Task brief: After locating the line that contains "[|fuel] Hlt; [lia|]." in the data below, set down exactly that line and each one after it through the line that contains "Z.testbit (ISP_OUT (Wire.put_mosi", and nothing more.
------ Data to process
Lemma busy_wait_terminates : forall k s t0,
  spin_within spin (256 - sck_sw_delay s) ->
  0 <= ticks s - t0 <= 255 ->
  sck_sw_delay s - (ticks s - t0) <= Z.of_nat k ->
  exists s',
    (forall fuel, (k < fuel)%nat -> Wire.busy_wait spin fuel (u8 t0) s = Some s') /\
    ticks s' - t0 <= 255.
Proof.
  induction k as [|k IH]; intros s t0 Hspin He Hk;
    assert (Hseen : u8 (TIMERVALUE s - u8 t0) = ticks s - t0)
      by (unfold TIMERVALUE; rewrite u8_sub; apply u8_small; lia).
  - exists s. split; [|lia]. intros [|fuel] Hf; [lia|].
    rewrite busy_wait_S, Hseen.
    assert (E : (ticks s - t0 <? sck_sw_delay s) = false) by (apply Z.ltb_ge; lia).
    rewrite E. reflexivity.
  - destruct (ticks s - t0 <? sck_sw_delay s) eqn:E.
    + apply Z.ltb_lt in E. pose proof (Hspin s) as Hs.
      destruct (IH (Wire.pass spin s) t0) as (s' & Hf & Ht).
      * exact Hspin.
      * cbn [Wire.pass ticks]. lia.
      * cbn [Wire.pass ticks sck_sw_delay]. lia.
      * exists s'. split; [|exact Ht]. intros [|fuel] Hlt; [lia|].
        rewrite busy_wait_S, Hseen.
        assert (E' : (ticks s - t0 <? sck_sw_delay s) = true) by (apply Z.ltb_lt; lia).
        rewrite E'. apply Hf. lia.
    + exists s. split; [|lia]. intros [|fuel] Hf; [lia|].
      rewrite busy_wait_S, Hseen, E. reflexivity.
Qed.

Lemma ispDelay_total : forall s,
  0 <= sck_sw_delay s ->
  spin_within spin (256 - sck_sw_delay s) ->
  exists s',
    (forall fuel, (Z.to_nat (sck_sw_delay s) < fuel)%nat ->
       Wire.ispDelay spin fuel s = Some s') /\
    ticks s' - ticks s <= 255.
Proof.
  intros s Hd Hspin.
  destruct (busy_wait_terminates (Z.to_nat (sck_sw_delay s)) s (ticks s) Hspin)
    as (s' & Hf & Ht); [lia | lia |].
  exists s'. split; [exact Hf | exact Ht].
Qed.

(** X12.  When every pass of its loop takes at least one tick and no more
    than 256 less the delay, [ispDelay] returns, after at least
    [sck_sw_delay] ticks and at most 255, having changed nothing; with
    [sck_sw_delay] 0 it returns at once. *)
Theorem ispDelay_waits_sck_sw_delay :
  forall s,
    0 <= sck_sw_delay s ->
    spin_within spin (256 - sck_sw_delay s) ->
    exists s',
      (forall fuel, (Z.to_nat (sck_sw_delay s) < fuel)%nat ->
         Wire.ispDelay spin fuel s = Some s') /\
      later s s' /\
      sck_sw_delay s <= ticks s' - ticks s <= 255 /\
      (sck_sw_delay s = 0 -> s' = s).
Proof.
  intros s Hd Hspin.
  destruct (ispDelay_total s Hd Hspin) as (s' & Hf & Ht).
  assert (H1 : Wire.ispDelay spin (S (Z.to_nat (sck_sw_delay s))) s = Some s')
    by (apply Hf; lia).
  destruct (ispDelay_returns _ _ _ H1) as [L B].
  exists s'. split; [exact Hf|]. split; [exact L|]. split; [lia|].
  intro H0. unfold Wire.ispDelay in H1. rewrite busy_wait_S in H1.
  replace (TIMERVALUE s - TIMERVALUE s) with 0 in H1 by lia.
  rewrite H0 in H1. change (u8 0 <? 0) with false in H1. cbv iota in H1.
  congruence.
Qed.

(** ** Shifting a byte *)

(** The data-out pin after the statement that sets it. *)
Lemma put_mosi_spec : forall send_byte s,
  trace (Wire.put_mosi send_byte s) = trace s ++ [Out (ISP_OUT (Wire.put_mosi send_byte s))] /\
  (forall j, 0 <= j < 8 ->
     Z.testbit (ISP_OUT (Wire.put_mosi send_byte s)) j
     = if j =? ISP_MOSI then Z.testbit send_byte 7 else Z.testbit (ISP_OUT s) j) /\
  ISP_DDR (Wire.put_mosi send_byte s) = ISP_DDR s /\
  sck_sw_delay (Wire.put_mosi send_byte s) = sck_sw_delay s /\
  ticks (Wire.put_mosi send_byte s) = ticks s.
Proof.
  intros send_byte s. unfold Wire.put_mosi. rewrite msb_test.
  destruct (Z.testbit send_byte 7);
    cbn [set_ISP_OUT trace ISP_OUT ISP_DDR sck_sw_delay ticks];
    (split; [reflexivity|]); (split; [|repeat split; reflexivity]); intros j Hj.
  - rewrite testbit_set_line by (unfold ISP_MOSI; lia).
    destruct (j =? ISP_MOSI); [apply orb_true_r | apply orb_false_r].
  - rewrite testbit_clear_line by (unfold ISP_MOSI; lia).
    destruct (j =? ISP_MOSI); [apply andb_false_r | apply andb_true_r].
Qed.

(** One clock pulse: high, [ispDelay], low, [ispDelay]. *)
Lemma clock_pulse : forall fuel m c l,
  Wire.ispDelay spin fuel
    (set_ISP_OUT (u8 (Z.lor (ISP_OUT m) (Z.shiftl 1 ISP_SCK))) m) = Some c ->
  Wire.ispDelay spin fuel
    (set_ISP_OUT (u8 (Z.land (ISP_OUT c) (Z.lnot (Z.shiftl 1 ISP_SCK)))) c) = Some l ->
  trace l = trace m ++ [Out (u8 (Z.lor (ISP_OUT m) (Z.shiftl 1 ISP_SCK)));
                        Out (ISP_OUT l)] /\
  (forall j, 0 <= j < 8 ->
     Z.testbit (ISP_OUT l) j = Z.testbit (ISP_OUT m) j && negb (j =? ISP_SCK)) /\
  ISP_DDR l = ISP_DDR m /\
  sck_sw_delay l = sck_sw_delay m /\
  2 * sck_sw_delay m <= ticks l - ticks m.
Proof.
  intros fuel m c l Hc Hl.
  destruct (ispDelay_returns _ _ _ Hc) as [(C1 & _ & _ & _ & _ & _ & C7 & C8 & C9 & C10) Cd].
  destruct (ispDelay_returns _ _ _ Hl) as [(L1 & _ & _ & _ & _ & _ & L7 & L8 & L9 & L10) Ld].
  cbn [set_ISP_OUT sck_sw_delay ISP_DDR ISP_OUT trace ticks] in *.
  split; [rewrite L9, C9, L8, C8, <- app_assoc; reflexivity|].
  split.
  - intros j Hj. rewrite L8, C8.
    rewrite testbit_clear_line, testbit_set_line by (unfold ISP_SCK; lia).
    destruct (Z.testbit (ISP_OUT m) j), (j =? ISP_SCK); reflexivity.
  - split; [congruence|]. split; [congruence|]. lia.
Qed.

Lemma shift_bits_S : forall n fuel send_byte rec_byte s,
  Wire.shift_bits ISP_IN spin (S n) fuel send_byte rec_byte s =
  match Wire.ispDelay spin fuel
          (set_ISP_OUT (u8 (Z.lor (ISP_OUT (Wire.put_mosi send_byte s))
                                  (Z.shiftl 1 ISP_SCK)))
                       (Wire.put_mosi send_byte s)) with
  | None => None
  | Some c =>
      match Wire.ispDelay spin fuel
              (set_ISP_OUT (u8 (Z.land (ISP_OUT c) (Z.lnot (Z.shiftl 1 ISP_SCK)))) c) with
      | None => None
      | Some l =>
          Wire.shift_bits ISP_IN spin n fuel (u8 (Z.shiftl send_byte 1))
            (if Z.testbit (ISP_IN (Wire.put_mosi send_byte s)) ISP_MISO
             then u8 (u8 (Z.shiftl rec_byte 1) + 1)
             else u8 (Z.shiftl rec_byte 1))
            l
      end
  end.
Proof.
  intros n fuel send_byte rec_byte s.
  rewrite <- (line_test (ISP_IN (Wire.put_mosi send_byte s)) ISP_MISO)
    by (unfold ISP_MISO; lia).
  reflexivity.
Qed.

Lemma mosi_at_rising_edges_app : forall t1 t2,
  mosi_at_rising_edges (t1 ++ t2) = mosi_at_rising_edges t1 ++ mosi_at_rising_edges t2.
Proof.
  induction t1 as [|e t1 IH]; intro t2; [reflexivity|].
  destruct e; cbn [app mosi_at_rising_edges]; rewrite IH; try reflexivity.
  destruct (Z.testbit v ISP_SCK); reflexivity.
Qed.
------------
Exercise answer:
      * exists s'. split; [|exact Ht]. intros [|fuel] Hlt; [lia|].
        rewrite busy_wait_S, Hseen.
        assert (E' : (ticks s - t0 <? sck_sw_delay s) = true) by (apply Z.ltb_lt; lia).
        rewrite E'. apply Hf. lia.
    + exists s. split; [|lia]. intros [|fuel] Hf; [lia|].
      rewrite busy_wait_S, Hseen, E. reflexivity.
Qed.

Lemma ispDelay_total : forall s,
  0 <= sck_sw_delay s ->
  spin_within spin (256 - sck_sw_delay s) ->
  exists s',
    (forall fuel, (Z.to_nat (sck_sw_delay s) < fuel)%nat ->
       Wire.ispDelay spin fuel s = Some s') /\
    ticks s' - ticks s <= 255.
Proof.
  intros s Hd Hspin.
  destruct (busy_wait_terminates (Z.to_nat (sck_sw_delay s)) s (ticks s) Hspin)
    as (s' & Hf & Ht); [lia | lia |].
  exists s'. split; [exact Hf | exact Ht].
Qed.

(** X12.  When every pass of its loop takes at least one tick and no more
    than 256 less the delay, [ispDelay] returns, after at least
    [sck_sw_delay] ticks and at most 255, having changed nothing; with
    [sck_sw_delay] 0 it returns at once. *)
Theorem ispDelay_waits_sck_sw_delay :
  forall s,
    0 <= sck_sw_delay s ->
    spin_within spin (256 - sck_sw_delay s) ->
    exists s',
      (forall fuel, (Z.to_nat (sck_sw_delay s) < fuel)%nat ->
         Wire.ispDelay spin fuel s = Some s') /\
      later s s' /\
      sck_sw_delay s <= ticks s' - ticks s <= 255 /\
      (sck_sw_delay s = 0 -> s' = s).
Proof.
  intros s Hd Hspin.
  destruct (ispDelay_total s Hd Hspin) as (s' & Hf & Ht).
  assert (H1 : Wire.ispDelay spin (S (Z.to_nat (sck_sw_delay s))) s = Some s')
    by (apply Hf; lia).
  destruct (ispDelay_returns _ _ _ H1) as [L B].
  exists s'. split; [exact Hf|]. split; [exact L|]. split; [lia|].
  intro H0. unfold Wire.ispDelay in H1. rewrite busy_wait_S in H1.
  replace (TIMERVALUE s - TIMERVALUE s) with 0 in H1 by lia.
  rewrite H0 in H1. change (u8 0 <? 0) with false in H1. cbv iota in H1.
  congruence.
Qed.

(** ** Shifting a byte *)

(** The data-out pin after the statement that sets it. *)
Lemma put_mosi_spec : forall send_byte s,
  trace (Wire.put_mosi send_byte s) = trace s ++ [Out (ISP_OUT (Wire.put_mosi send_byte s))] /\
  (forall j, 0 <= j < 8 ->
     Z.testbit (ISP_OUT (Wire.put_mosi send_byte s)) j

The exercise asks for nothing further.